No, the reform act did not make liability for a debt a joint obligation. It has been a while but IIRC the original family law reform act detailed the division of property under a separation or divorce. The matrimonial home was set out as a 50/50 divsion and the rest of the matrimonial assets were also 50/50 but took into account assets brought into a marriage so it was growth in assets since the marriage that were divided. 
However, other than short term or sham marriages, the matrimonial home was always 50/50 even if owned outright by one spouse at time of marriage.
The bank argued that even if house was in only one spouses name, 1/2 that asset would belong to the other spouse in any marriage breakdown. I believe there were several appeals but ultimately the bank succeeded.

There have been several revisions to the act in Ontario since so not sure of what the case would be today. But the advice provided by lawyers and accountants to business owners changed after that.

I still recall this case since in made news in financial circles. Early 80,s if I recall.

Not sure if the OP dealt with a bank or a private lender. Banks will sometimes have a borrower sign an agreement, separate from the note itself, saying that the borrower agrees to pledge certain assets if certain conditions are not met by a certain date.
Certainly this is the case on interim financing or bridge loans with real estate.
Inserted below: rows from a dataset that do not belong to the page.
(** The loop over [df.iterrows()], from an empty dictionary. *)
Definition tally (cols : list string) (bc : bucket_columns)
  (rs : list (list cell)) : stats :=
  fold_left (tally_row cols bc) rs [].

(** ** Score *)

(** Nearest integer to [num / den], ties to the even one ([den > 0]). *)
Definition round_half_even (num den : Z) : Z :=
  let q := (num / den)%Z in
  let r := (num mod den)%Z in
  match (2 * r ?= den)%Z with
  | Lt => q
  | Gt => (q + 1)%Z
  | Eq => if Z.even q then q else (q + 1)%Z
  end.

(** Numerator and denominator of [a / (b * 2^e)]. *)
Definition scaled (a b e : Z) : Z * Z :=
  if (0 <=? e)%Z then (a, (b * 2 ^ e)%Z) else ((a * 2 ^ (- e))%Z, b).

(** The exponent [e] of the last place: [2^52 <= a / (b * 2^e) < 2^53]. *)
Definition ulp_exponent (a b : Z) : Z :=
  let e0 := (Z.log2 a - Z.log2 b - 53)%Z in
  let '(num, den) := scaled a b e0 in
  if (num / den <? 2 ^ 53)%Z then e0 else (e0 + 1)%Z.

(** The value [m * 2^e] of a double with integral significand [m]. *)
Definition ldexp (m e : Z) : Q :=
  if (0 <=? e)%Z then inject_Z (m * 2 ^ e)
  else Qmake m (Z.to_pos (2 ^ (- e))).

(** [a / b] on ints [0 <= a], [0 < b]: the correctly rounded quotient in
    binary64 (53-bit significand), exponent range not modelled.  The call
    in [main] is guarded by the zero-row stop, so [ZeroDivisionError]
    cannot arise there. *)
Definition truediv (a b : Z) : Q :=
  if (a =? 0)%Z then 0%Q
  else
    let e := ulp_exponent a b in
    let '(num, den) := scaled a b e in
    ldexp (round_half_even num den) e.

(** ** Ranking rows *)

(** One dictionary of [ranking_rows], one line of [ranking_df]. *)
Record ranking_row : Type := mkRow {
  course : string;
  score : Q;
  row_most : nat;
  row_neutral : nat;
  row_least : nat;
  row_N : nat
}.

Definition make_row (n_responses : nat) (item : string * counts) : ranking_row :=
  let '(name, c) := item in
  mkRow name
    (truediv (Z.of_nat (2 * most c + 1 * neutral c + 0 * least c))
             (Z.of_nat n_responses))
    (most c) (neutral c) (least c) n_responses.

(** ** Ranker *)

Inductive sort_key : Type := by_score | by_most | by_neutral | by_course.

Definition compare_key (k : sort_key) (x y : ranking_row) : comparison :=
  match k with
  | by_score => Qcompare (score x) (score y)
  | by_most => Nat.compare (row_most x) (row_most y)
  | by_neutral => Nat.compare (row_neutral x) (row_neutral y)
  | by_course => String.compare (course x) (course y)
  end.

(** Lexicographic comparison along [by], each key flipped when its
    [ascending] flag is false. *)
Fixpoint lex_compare (keys : list (sort_key * bool)) (x y : ranking_row)
  : comparison :=
  match keys with
  | [] => Eq
  | (k, ascending) :: keys' =>
      let c := compare_key k x y in
      match (if ascending then c else CompOpp c) with
      | Eq => lex_compare keys' x y
      | c' => c'
      end
  end.

Definition sort_keys : list (sort_key * bool) :=
  combine [by_score; by_most; by_neutral; by_course]
          [false; false; false; true].

Definition row_leb (x y : ranking_row) : bool :=
  match lex_compare sort_keys x y with
  | Gt => false
  | _ => true
  end.

(** [sort_values] on several keys is a stable sort along the
    lexicographic key order; stable insertion gives that arrangement. *)
Fixpoint insert_sorted (x : ranking_row) (l : list ranking_row)
  : list ranking_row :=
  match l with
  | [] => [x]
  | y :: l' => if row_leb x y then x :: l else y :: insert_sorted x l'
  end.

Definition sort_values (l : list ranking_row) : list ranking_row :=
  fold_right insert_sorted [] l.

(** [reset_index(drop=True)] then [insert(0, "rank", index + 1)]. *)
Definition insert_rank (l : list ranking_row) : list (nat * ranking_row) :=
  combine (map (fun i => i + 1) (seq 0 (List.length l))) l.

Definition ranker (rows_ : list ranking_row) : list (nat * ranking_row) :=
  insert_rank (sort_values rows_).

(** ** The pipeline *)

(** What the process does to the outside world, in order. *)
Inductive effect : Type :=
| Mkdir (dir : string)
| ToCsv (path : string) (table : list (nat * ranking_row))
| SaveFig (path : string) (bars : list (string * Q))
| Print (n_responses : nat) (top : list (nat * ranking_row)).

(** [df.head(n)] *)
Definition head {A : Type} (n : nat) (l : list A) : list A := firstn n l.

(** The locals of [main] by the time it reaches the reporter. *)
Record analysis : Type := mkAnalysis {
  n_responses : nat;
  retained : list (list cell);
  resolved : bucket_columns;
  course_stats : stats;
  ranking_df : list (nat * ranking_row)
}.

(** Completion filter: lines 42-45. *)
Definition completion_filter (df : DataFrame) : DataFrame :=
  if existsb (String.eqb "Finished") (columns df)
  then mkFrame (columns df)
         (boolean_index (rows df) (normalize_finished (series df "Finished")))
  else df.

(** Lines 42-93: everything between reading the sheet and writing. *)
Definition analyze (df0 : DataFrame) : result analysis :=
  let df := completion_filter df0 in
  let n := List.length (rows df) in
  if n =? 0 then Raise (ValueError No_responses_available)
  else
    mc <- find_group_column (columns df) "Most Beneficial" ;;
    nc <- find_group_column (columns df) "Neutral" ;;
    lc <- find_group_column (columns df) "Least Beneficial" ;;
    let bc := mkBuckets mc nc lc in
    let cs := tally (columns df) bc (rows df) in
    match cs with
    | [] => Raise (ValueError No_course_names_found)
    | _ =>
        let ranking_rows := map (make_row n) cs in
        Ok (mkAnalysis n (rows df) bc cs (ranker ranking_rows))
    end.

(** The chart step, lines 99-109: the plotting library draws one bar per
    course with the course name as tick label and lays the figure out.
    Laying out can raise, depending on the names (a name with a pair of
    dollar signs is parsed as math text); [None] when it does not. *)
Definition plotter : Type := list (string * Q) -> option (string * string).

(** [top_15["course"]] and [top_15["score"]] as given to [barh]. *)
Definition chart_bars (a : analysis) : list (string * Q) :=
  let top_15 := head 15 (ranking_df a) in
  map (fun r => (course (snd r), score (snd r))) top_15.

(** Lines 95-115: directory, table, chart of the top 15, console.  An
    exception of the chart step ends the run after the table is written
    and before the image is. *)
Definition report (plot : plotter) (a : analysis)
  : list effect * result unit :=
  match plot (chart_bars a) with
  | Some (class_name, text) =>
      ([ Mkdir OUTPUT_DIR; ToCsv OUTPUT_CSV (ranking_df a) ],
       Raise (Propagated class_name text))
  | None =>
      ([ Mkdir OUTPUT_DIR;
         ToCsv OUTPUT_CSV (ranking_df a);
         SaveFig OUTPUT_PNG (chart_bars a);
         Print (n_responses a) (head 10 (ranking_df a)) ],
       Ok tt)
  end.

(** [main]: the file system holds the workbook's first sheet at
    [DATA_PATH], or nothing.  Returns the effects performed and how the
    process ended. *)
Definition main (plot : plotter) (workbook : option DataFrame)
  : list effect * result unit :=
  match workbook with
  | None => ([], Raise (FileNotFoundError (Dataset_not_found DATA_PATH)))
  | Some df =>
      match analyze df with
      | Raise e => ([], Raise e)
      | Ok a => report plot a
      end
  end.

(** The four failures the specification names. *)
Definition named_error (e : exn) : Prop :=
  e = DatasetNotFound
  \/ e = EmptyDataset
  \/ (exists keyword matches, e = AmbiguousColumn keyword matches)
  \/ e = NoCoursesFound.

(** ** Worked data *)

Definition survey_columns : list string :=
  [ "Finished";
    "Courses - Groups - Most Beneficial";
    "Courses - Groups - Neutral";
    "Courses - Groups - Least Beneficial" ].

(** The three completed rows of the specification's scenario, preceded by
    an unfinished one. *)
Definition survey : DataFrame :=
  mkFrame survey_columns
    [ [Str "False"; Str "Z"; NA; NA];
      [Str "True"; Str "A, B"; Str ""; Str "C"];
      [Str " yes "; Str "A"; Str "B"; NA];
      [Scalar "1"; NA; Str "A, C"; Str "B"] ].

(** One respondent naming the same course twice in one cell. *)
Definition survey_twice : DataFrame :=
  mkFrame survey_columns [ [Str "True"; Str "A, A"; NA; NA] ].

(** One finished respondent who named no course. *)
Definition survey_blank : DataFrame :=
  mkFrame survey_columns [ [Str "True"; Str " , "; NA; Str ""] ].

(** A plotting library that lays out every label, and one that raises on
    a given label. *)
Definition draws_all : plotter := fun _ => None.

Definition refuses (label : string) : plotter :=
  fun bars =>
    if existsb (fun bar => String.eqb (fst bar) label) bars
    then Some ("ValueError", "ParseException")
    else None.

(** ** The specification's wording, for comparison with the code *)

(** 4.2: a cell counts as finished when its text, trimmed and lowercased,
    is one of the five truthy words. *)
Definition finished_cell (v : cell) : bool :=
  if in_dec string_dec (PyStr.lower (PyStr.strip (str v)))
       ["true"; "1"; "yes"; "y"; "t"]
  then true else false.

(** 4.3: [sub] occurs in [s]. *)
Definition occurs_in (sub s : string) : Prop :=
  exists a b, s = (a ++ sub ++ b)%string.

(** 4.4: trim each piece and drop the pieces that are empty afterwards. *)
Fixpoint trim_and_discard_empty (pieces : list string) : list string :=
  match pieces with
  | [] => []
  | p :: ps =>
      let t := PyStr.strip p in
      if String.eqb t EmptyString then trim_and_discard_empty ps
      else t :: trim_and_discard_empty ps
  end.

Definition course_extractor (value : cell) : list string :=
  match value with
  | NA => []
  | _ => trim_and_discard_empty (PyStr.split_comma (str value))
  end.

(** 4.6: the order of the ranking.  Names are compared character by
    character on code points, so capitals sort before small letters. *)
Definition name_le (s1 s2 : string) : Prop :=
  s1 = s2 \/ String_as_OT.lt s1 s2.

Definition precedes (x y : ranking_row) : Prop :=
  (score y < score x)%Q
  \/ ((score x == score y)%Q
      /\ (row_most y < row_most x
          \/ (row_most x = row_most y
              /\ (row_neutral y < row_neutral x
                  \/ (row_neutral x = row_neutral y
                      /\ name_le (course x) (course y)))))).

(** A three-way comparison that behaves like one: swapping the arguments
    flips the answer, equal answers chain, and [Eq] arguments are
    interchangeable. *)
Definition lawful {A : Type} (cmp : A -> A -> comparison) : Prop :=
  (forall x y, cmp y x = CompOpp (cmp x y))
  /\ (forall c x y z, cmp x y = c -> cmp y z = c -> cmp x z = c)
  /\ (forall x y z, cmp x y = Eq -> cmp x z = cmp y z).

(** 3, 4.5 and 8: what a tally is meant to hold.  [mentions] counts every
    appearance of a course in a bucket cell, repeats within one cell
    included. *)
Definition counter (b : bucket_name) (c : counts) : nat :=
  match b with
  | Most => most c
  | Neutral => neutral c
  | Least => least c
  end.

Definition bucket_eqb (b1 b2 : bucket_name) : bool :=
  match b1, b2 with
  | Most, Most | Neutral, Neutral | Least, Least => true
  | _, _ => false
  end.

Definition bucket_col (bc : bucket_columns) (b : bucket_name) : string :=
  match b with
  | Most => most_col bc
  | Neutral => neutral_col bc
  | Least => least_col bc
  end.

Definition cell_mentions (cols : list string) (bc : bucket_columns)
  (b : bucket_name) (c : string) (row : list cell) : nat :=
  count_occ string_dec (split_courses (loc cols row (bucket_col bc b))) c.

Definition bucket_mentions (cols : list string) (bc : bucket_columns)
  (b : bucket_name) (c : string) (rs : list (list cell)) : nat :=
  list_sum (map (cell_mentions cols bc b c) rs).

Definition row_mentions (cols : list string) (bc : bucket_columns)
  (c : string) (row : list cell) : nat :=
  cell_mentions cols bc Most c row + cell_mentions cols bc Neutral c row
  + cell_mentions cols bc Least c row.

Definition mentions (cols : list string) (bc : bucket_columns)
  (c : string) (rs : list (list cell)) : nat :=
  bucket_mentions cols bc Most c rs + bucket_mentions cols bc Neutral c rs
  + bucket_mentions cols bc Least c rs.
If the sale of the second property falls through, the bank will usually ask the borrower to honor the commitment to provide a mortgage.


----------



## Mukhang pera (Feb 26, 2016)

Interesting twa2w.

I graduated from law school in Ontario and then moved back to BC, and that was a few years ago. Things have changed.

In BC, the Family Relations Act governed for a long time and, more recently, the Family Law Act. Then there is some exclusive federal Divorce Act jurisdiction with some overlap regarding child and spousal support etc.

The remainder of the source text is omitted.